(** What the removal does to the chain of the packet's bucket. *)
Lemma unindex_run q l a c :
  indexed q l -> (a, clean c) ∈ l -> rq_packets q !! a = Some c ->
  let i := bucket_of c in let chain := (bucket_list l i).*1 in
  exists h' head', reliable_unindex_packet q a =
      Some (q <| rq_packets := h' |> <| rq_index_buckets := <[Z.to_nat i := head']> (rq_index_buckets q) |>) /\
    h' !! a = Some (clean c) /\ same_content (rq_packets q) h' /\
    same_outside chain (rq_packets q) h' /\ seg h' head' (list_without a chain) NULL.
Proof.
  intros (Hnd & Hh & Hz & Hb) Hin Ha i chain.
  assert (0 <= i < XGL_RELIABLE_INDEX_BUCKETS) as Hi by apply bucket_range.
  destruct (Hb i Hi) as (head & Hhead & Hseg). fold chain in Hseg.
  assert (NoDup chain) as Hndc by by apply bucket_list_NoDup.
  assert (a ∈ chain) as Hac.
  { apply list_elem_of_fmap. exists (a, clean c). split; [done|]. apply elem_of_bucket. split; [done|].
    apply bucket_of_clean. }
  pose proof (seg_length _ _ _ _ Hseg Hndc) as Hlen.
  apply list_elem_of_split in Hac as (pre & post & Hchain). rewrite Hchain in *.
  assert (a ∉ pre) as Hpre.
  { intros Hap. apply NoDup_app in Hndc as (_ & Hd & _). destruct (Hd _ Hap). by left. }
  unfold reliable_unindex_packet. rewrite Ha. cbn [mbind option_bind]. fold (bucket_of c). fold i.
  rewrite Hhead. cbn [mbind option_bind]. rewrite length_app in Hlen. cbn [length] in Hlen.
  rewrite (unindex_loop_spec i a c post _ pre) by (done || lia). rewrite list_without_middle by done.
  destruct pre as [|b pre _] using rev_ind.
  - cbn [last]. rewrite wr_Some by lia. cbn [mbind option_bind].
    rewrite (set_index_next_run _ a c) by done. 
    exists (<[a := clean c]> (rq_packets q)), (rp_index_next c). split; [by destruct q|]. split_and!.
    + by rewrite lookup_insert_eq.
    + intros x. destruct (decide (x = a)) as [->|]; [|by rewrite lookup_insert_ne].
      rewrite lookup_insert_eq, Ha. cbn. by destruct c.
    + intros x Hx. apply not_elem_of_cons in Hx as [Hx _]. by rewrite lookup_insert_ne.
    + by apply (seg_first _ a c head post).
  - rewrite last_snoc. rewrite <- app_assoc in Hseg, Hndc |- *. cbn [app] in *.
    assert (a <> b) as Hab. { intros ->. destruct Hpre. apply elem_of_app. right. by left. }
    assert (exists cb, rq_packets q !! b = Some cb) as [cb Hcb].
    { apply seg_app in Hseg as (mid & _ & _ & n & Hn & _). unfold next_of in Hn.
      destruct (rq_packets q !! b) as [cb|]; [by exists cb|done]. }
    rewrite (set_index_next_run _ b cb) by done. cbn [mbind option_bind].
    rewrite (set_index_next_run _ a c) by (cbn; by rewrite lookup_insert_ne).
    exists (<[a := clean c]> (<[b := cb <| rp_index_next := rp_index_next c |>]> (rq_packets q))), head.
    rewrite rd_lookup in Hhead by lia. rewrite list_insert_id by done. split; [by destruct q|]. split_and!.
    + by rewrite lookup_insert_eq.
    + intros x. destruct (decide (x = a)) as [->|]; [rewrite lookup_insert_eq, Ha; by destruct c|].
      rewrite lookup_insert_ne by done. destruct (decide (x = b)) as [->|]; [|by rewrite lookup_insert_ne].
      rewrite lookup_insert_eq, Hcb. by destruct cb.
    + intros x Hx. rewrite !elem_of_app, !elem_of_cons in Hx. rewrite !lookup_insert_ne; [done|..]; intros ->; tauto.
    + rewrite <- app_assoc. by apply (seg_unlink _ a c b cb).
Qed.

___

How to complete this task >> Look in the material above for the line with "rewrite (set_index_next_run _ a c) by (cbn;" and the line with "rewrite rd_lookup in", and transcribe exactly those lines and all lines between them, nothing more.

The completed task >>
    rewrite (set_index_next_run _ a c) by (cbn; by rewrite lookup_insert_ne).
    exists (<[a := clean c]> (<[b := cb <| rp_index_next := rp_index_next c |>]> (rq_packets q))), head.
    rewrite rd_lookup in Hhead by lia. rewrite list_insert_id by done. split; [by destruct q|]. split_and!.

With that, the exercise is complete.